WORK TO BE COMPLETED: Beginning with the very first line, please reproduce the entries exactly through the line containing "VString (base64_encode value))".

Dataset entries
Start of Block
Definition tagged_json (self : t) : Value :=
  let '(type_name, value) :=
    match self with
    | Boolean value => ("boolean", VBool value)
    | Integer value => ("integer", VNumber (number_of_i32 value))
    | String value => ("string", VString (ExtensionString.as_str value))
    | Binary value => ("binary", VString (base64_encode value))
    | Uri value => ("uri", VString (AbsoluteUri.as_str value))
    | UriReference value => ("uri-reference", VString (UriReference.as_str value))
    | Timestamp value => ("timestamp", VString (format_timestamp (Timestamp.get value)))
    end in
  let tagged := map_insert [] "type" (VString type_name) in
  let tagged := map_insert tagged "value" value in
  VObject tagged.

Definition as_string (self : t) : option Strings.String.string :=
  match self with
  | String value => Some (ExtensionString.as_str value)
  | _ => None
  end.
End Ops.
End ExtensionValue.

Module ExtensionDecodeError.
Inductive t : Type :=
  | Json (message : string)
  | InvalidName (source : ValidationError.t)
  | InvalidShape (name : string)
  | InvalidValue (name type_name : string) (source : option ValidationError.t)
  | InvalidBinary (name message : string)
  | InvalidTimestamp (name message : string)
  | InvalidExtensions (source : ValidationError.t)
  | NonCanonical
  | UnsupportedType (name type_name : string).

(** the [#[error(..)]] display texts *)
Definition to_string (self : t) : string :=
  match self with
  | Json message => "extensions JSON is invalid: " +:+ message
  | InvalidName source => "extension name is invalid: " +:+ ValidationError.to_string source
  | InvalidShape name => "extension " +:+ name +:+ " has invalid shape"
  | InvalidValue name type_name _ =>
      "extension " +:+ name +:+ " has invalid " +:+ type_name +:+ " value"
  | InvalidBinary name message =>
      "extension " +:+ name +:+ " has invalid binary data: " +:+ message
  | InvalidTimestamp name message =>
      "extension " +:+ name +:+ " has invalid timestamp: " +:+ message
  | InvalidExtensions source =>
      "extension set is invalid: " +:+ ValidationError.to_string source
  | NonCanonical => "extensions JSON is not the canonical durable representation"
  | UnsupportedType name type_name =>
      "extension " +:+ name +:+ " uses unsupported type " +:+ type_name
  end.
End ExtensionDecodeError.

Section Decode.
Context `{TimeLib, JsonNumber, Base64, FluentUri}.
Import ExtensionDecodeError.

Definition invalid_extension_value (name type_name : string) : ExtensionDecodeError.t :=
  InvalidValue name type_name None.

Definition invalid_extension_value_with_source (name type_name : string)
    (source : ValidationError.t) : ExtensionDecodeError.t :=
  InvalidValue name type_name (Some source).

Definition decode_validated_string (name type_name : string) (value : Value)
    (constructor : string -> Result ExtensionValue.t ValidationError.t) :
    Result ExtensionValue.t ExtensionDecodeError.t :=
  let? value := ok_or (as_str value) (InvalidValue name type_name None) in
  map_err (fun source => InvalidValue name type_name (Some source)) (constructor value).

Definition decode_binary (name : string) (value : Value) :
    Result ExtensionValue.t ExtensionDecodeError.t :=
  let? value := ok_or (as_str value) (invalid_extension_value name "binary") in
  match base64_decode value with
  | Ok b => Ok (ExtensionValue.Binary b)
  | Err message => Err (InvalidBinary name message)
  end.

Definition decode_timestamp (name type_name : string) (value : Value) :
    Result ExtensionValue.t ExtensionDecodeError.t :=
  let? value := ok_or (as_str value) (invalid_extension_value name type_name) in
  let? timestamp := map_err (InvalidTimestamp name) (rfc3339_parse value) in
  if negb (bool_decide (format_timestamp timestamp = value))
  then Err (invalid_extension_value name type_name)
  else map_err (invalid_extension_value_with_source name type_name)
         (ExtensionValue.timestamp timestamp).
End Decode.

Module Extensions.
(** [BTreeMap<ExtensionName, ExtensionValue>]: the names are the keys *)
Abbreviation t := (list (string * ExtensionValue.t)).

Section Ops.
Context `{TimeLib, SerdeJson, Base64, FluentUri}.

Definition new : t := [].

Definition insert (self : t) (name : ExtensionName.t) (value : ExtensionValue.t) :
    Result t ValidationError.t :=
  if btree_contains_key self (ExtensionName.as_str name)
  then Err (ValidationError.new "extension name" ValidationKind.Duplicate)
  else Ok (btree_insert self (ExtensionName.as_str name) value).

Definition get (self : t) (name : ExtensionName.t) : option ExtensionValue.t :=
  btree_get self (ExtensionName.as_str name).

(** the JSON object of [canonical_json] *)
Definition canonical_object (self : t) : Value :=
  VObject (fold_left (fun object entry =>
             map_insert object entry.1 (ExtensionValue.tagged_json entry.2)) self []).

Definition canonical_json (self : t) : string :=
  json_to_string (canonical_object self).

Definition validate_trace_extension (self : t) (name : string)
    (validator : string -> Result unit ValidationError.t) :
    Result unit ValidationError.t :=
  let extension := btree_get self name in
  match extension with
  | None => Ok tt
  | Some value =>
      match ExtensionValue.as_string value with
      | Some value => validator value
      | None => Err (ValidationError.new name ValidationKind.TraceContext)
      end
  end.

Definition validate_trace_context (self : t) : Result unit ValidationError.t :=
  let traceparent := btree_get self "traceparent" in
  let tracestate := btree_get self "tracestate" in
  if match tracestate, traceparent with Some _, None => true | _, _ => false end
  then Err (ValidationError.new "tracestate" ValidationKind.TraceContext)
  else
    let? _ := validate_trace_extension self "traceparent" validate_traceparent in
    let? _ := validate_trace_extension self "tracestate" validate_tracestate in
    Ok tt.

(** The [match type_name.as_str()] of the decoder. *)
Definition decode_value (name type_name : string) (value : Value) :
    Result ExtensionValue.t ExtensionDecodeError.t :=
  if bool_decide (type_name = "boolean") then
    ok_or (option_map ExtensionValue.Boolean (as_bool value))
      (ExtensionDecodeError.InvalidValue name type_name None)
  else if bool_decide (type_name = "integer") then
    match as_i64 value with
    | Some z =>
        if in_range i32_min i32_max z then Ok (ExtensionValue.Integer z)
        else Err (ExtensionDecodeError.InvalidValue name type_name None)
    | None => Err (ExtensionDecodeError.InvalidValue name type_name None)
    end
  else if bool_decide (type_name = "string") then
    decode_validated_string name type_name value ExtensionValue.string
  else if bool_decide (type_name = "binary") then decode_binary name value
  else if bool_decide (type_name = "uri") then
    decode_validated_string name type_name value ExtensionValue.uri
  else if bool_decide (type_name = "uri-reference") then
    decode_validated_string name type_name value ExtensionValue.uri_reference
  else if bool_decide (type_name = "timestamp") then
    decode_timestamp name type_name value
  else Err (ExtensionDecodeError.UnsupportedType name type_name).

(** One member of the decoded object. *)
Definition decode_entry (name : string) (tagged : Value) :
    Result (ExtensionName.t * ExtensionValue.t) ExtensionDecodeError.t :=
  let? extension_name :=
    map_err ExtensionDecodeError.InvalidName (ExtensionName.new name) in
  match tagged with
  | VObject tagged =>
    if negb (Z.of_nat (length tagged) =? TAGGED_EXTENSION_FIELDS)
    then Err (ExtensionDecodeError.InvalidShape name)
    else
    match map_remove tagged "type" with
    | (Some (VString type_name), tagged) =>
      match map_remove tagged "value" with
      | (Some value, _) =>
        let? extension_value := decode_value name type_name value in
        Ok (extension_name, extension_value)
      | (None, _) => Err (ExtensionDecodeError.InvalidShape name)
      end
    | _ => Err (ExtensionDecodeError.InvalidShape name)
    end
  | _ => Err (ExtensionDecodeError.InvalidShape name)
  end.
End of Block
SOLUTION FOR THIS PROBLEM:
Definition tagged_json (self : t) : Value :=
  let '(type_name, value) :=
    match self with
    | Boolean value => ("boolean", VBool value)
    | Integer value => ("integer", VNumber (number_of_i32 value))
    | String value => ("string", VString (ExtensionString.as_str value))
    | Binary value => ("binary", VString (base64_encode value))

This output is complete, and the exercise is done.